■ TASK INSTRUCTIONS ■
Going line by line through the records below, count those containing the word "table", then give only the count.

■ SOURCE RECORDS ■
------------------------------------------------------------------------
(** A tree with the bit [E] in its score may be taken. *)
Definition wanted (E : Z) (t : tree_ids) : Prop := Z.land (score board t) (BIT E) <> 0.

Lemma wanted_testbit E t : 0 <= E -> wanted E t <-> Z.testbit (score board t) E = true.
Proof.
  intros HE. unfold wanted, BIT. rewrite Z.shiftl_1_l. split; intros H.
  - destruct (Z.testbit (score board t) E) eqn:Eb; [done|]. destruct H. apply Z.bits_inj'. intros n Hn.
    rewrite Z.land_spec, Z.pow2_bits_eqb, Z.bits_0 by done. destruct (Z.eqb_spec E n) as [->|]; [|apply andb_false_r].
    by rewrite Eb.
  - intros Hz. apply (f_equal (fun x => Z.testbit x E)) in Hz. rewrite Z.land_spec, Z.pow2_bits_true, H in Hz by done.
    by rewrite Z.bits_0 in Hz.
Qed.

Lemma BIT_testbit b : 0 <= b -> Z.testbit (BIT b) b = true.
Proof. intros. unfold BIT. rewrite Z.shiftl_1_l. by apply Z.pow2_bits_true. Qed.

(** A platform of the table is scored, and so is a variant. *)
Lemma platform_suits_score p : platform_suits board p = true -> exists v, plat_score board p = Some v.
Proof.
  unfold platform_suits, plat_score. rewrite !andb_true_iff, orb_true_iff, Z.eqb_sym.
  intros ((-> & H) & _). cbn [negb orb]. destruct (_ =? u32 _); cbn [negb andb]; [by eexists|].
  destruct H as [?| ->]; [done|]. by eexists.
Qed.

Lemma variant_suits_score p :
  variant_suits board p = true -> exists v, board_score board p = Some v /\ Z.testbit v VARIANT_MATCH = true.
Proof.
  unfold variant_suits, board_score. destruct p as [variant sub]. rewrite !andb_true_iff, orb_true_iff.
  intros (((-> & _) & _) & H). cbn [negb andb orb]. destruct (_ =? BoardPlatformSubType board); cbn [negb andb].
  - eexists. split; [done|]. rewrite bits_one, Z.lor_spec, BIT_testbit by done. done.
  - destruct H as [?| ->]; [done|]. eexists. split; [done|]. rewrite bits_one, Z.lor_spec, BIT_testbit by done. done.
Qed.

Lemma plat_score_soc p v : plat_score board p = Some v -> Z.testbit v SOC_MATCH = true.
Proof.
  unfold plat_score. destruct (_ || _); [done|]. intros Hv. apply (inj Some) in Hv as <-.
  by rewrite bits_one, Z.lor_spec, BIT_testbit.
Qed.

Lemma best_plat_soc l :
  existsb (platform_suits board) l = true -> Z.testbit (best_plat board l) SOC_MATCH = true.
Proof.
  assert (Hbit : forall l, best_plat board l = 0 \/ Z.testbit (best_plat board l) SOC_MATCH = true).
  { clear l. induction l as [|p l IH]; [by left|]. cbn [best_plat fold_right]. fold (best_plat board l).
    destruct (Z.max_spec (default 0 (plat_score board p)) (best_plat board l)) as [(_ & ->)|(_ & ->)]; [done|].
    destruct (plat_score board p) as [v|] eqn:Ev; [|by left]. right. by eapply plat_score_soc. }
  intros H. destruct (Hbit l) as [Hz|]; [|done]. exfalso. revert Hz H.
  induction l as [|p l IH]; [done|]. cbn [best_plat fold_right existsb]. fold (best_plat board l).
  intros Hz [H|H]%orb_true_iff; pose proof (best_plat_nonneg board l).
  - apply platform_suits_score in H as [v Hv]. rewrite Hv in Hz. change (default 0 (Some v)) with v in Hz.
    pose proof (plat_score_soc _ _ Hv) as Hb. pose proof (plat_score_nonneg _ _ _ Hv).
    assert (v = 0) as -> by lia. done.
  - apply IH; [|done]. lia.
Qed.

(** A tree of the table has the score that makes it wanted. *)
Lemma suits_score t :
  suits board t = true -> exists b, default (Some 0) (board_score board <$> ti_board t) = Some b /\
    (ti_board t <> None -> Z.testbit b VARIANT_MATCH = true) /\
    score board t = Z.lor (Z.lor (Z.lor (best_plat board (ti_msm t)) b) (best_pmic board (ti_pmic t)))
      (oem_score board (ti_oem t)).
Proof.
  unfold suits. rewrite !andb_true_iff, orb_true_iff, bool_decide_eq_true. intros (((Hm & Hb) & _) & _).
  assert (H : exists b, default (Some 0) (board_score board <$> ti_board t) = Some b /\
    (ti_board t <> None -> Z.testbit b VARIANT_MATCH = true)).
  { destruct (ti_board t) as [p|]; [|by exists 0]. apply variant_suits_score in Hb as (v & Hv & Ht).
    exists v. cbn. by rewrite Hv. }
  destruct H as (b & Hd & Ht). exists b. split; [done|]. split; [done|]. unfold score. rewrite Hd.
  destruct Hm as [->|Hm]; [done|]. apply best_plat_soc in Hm.
  destruct (Z.eqb_spec (best_plat board (ti_msm t)) 0) as [Hz|]; [by rewrite Hz in Hm|]. by rewrite andb_false_r.
Qed.
(* ===== verification/DtUpdate.v ===== *)
(** The device tree the kernel gets
    ([QcomModulePkg/Library/BootLib/UpdateDeviceTree.c], with
    [UpdatePLLCodesInfoInternel] of [DisplayCtrl.c]).

    What the firmware answers (variables, the RAM partition, DDR and random
    number protocols) is the record [DtEnv]; [IsLEVariant] and
    [IsDynamicPartitionSupport] are build switches.  [Start] is the address of
    the blob, [rodata] the bytes that follow the string literals. *)
From Stdlib Require Import ZArith Lia.
From stdpp Require Import base list numbers option.
From S2P Require Import Prelude EfiBase Fdt FdtSpec FdtRw FdtWrite Carveout DtMatch Locate FdtUpdate.

Definition DTB_PAD_SIZE : Z := 2048.
Definition NUM_SPLASHMEM_PROP_ELEM : Z := 4.
Definition NUM_RAMDUMP_PROP_ELEM : Z := 2.
Definition NUM_RNG_SEED_WORDS : Z := 512.
Definition DISPLAY_PLL_CODES_MAX_SIZE : Z := 2048.
Definition MAX_DDR_REGIONS : Z := 6.
Definition MAX_DDR_REGION_PROP_MEM : Z := 10.
Definition DDR_REGION_NAME_LEN : Z := 8.
Definition DDR_REGION_NAME_SUFFIX : Z := 2.
(** [sizeof] of [struct ddr_details_entry_info] and [struct ddr_regions_data_info]. *)
Definition DDR_DETAILS_SIZE : Z := 216.
Definition DDR_REGIONS_SIZE : Z := 288.
Definition EFI_NO_MAPPING : EFI_STATUS := Eval cbv in ENCODE_ERROR 17.

Record DisplayDemuraInfoType := mkDemura {
  Version : Z;
  Demura0PanelID : Z; Demura0HFCAddr : Z; Demura0HFCSize : Z;
  Demura1PanelID : Z; Demura1HFCAddr : Z; Demura1HFCSize : Z;
}.

Record DDR_REGIONS_STRUCT_ENTRY := mkDdrRegion {
  start_address : Z; ddr_size : Z; granule_size : Z;
  segments_start_index : Z; segments_start_offset : Z;
}.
------------------------------------------------------------------------
■ SOLUTION FOR THIS TASK ■
2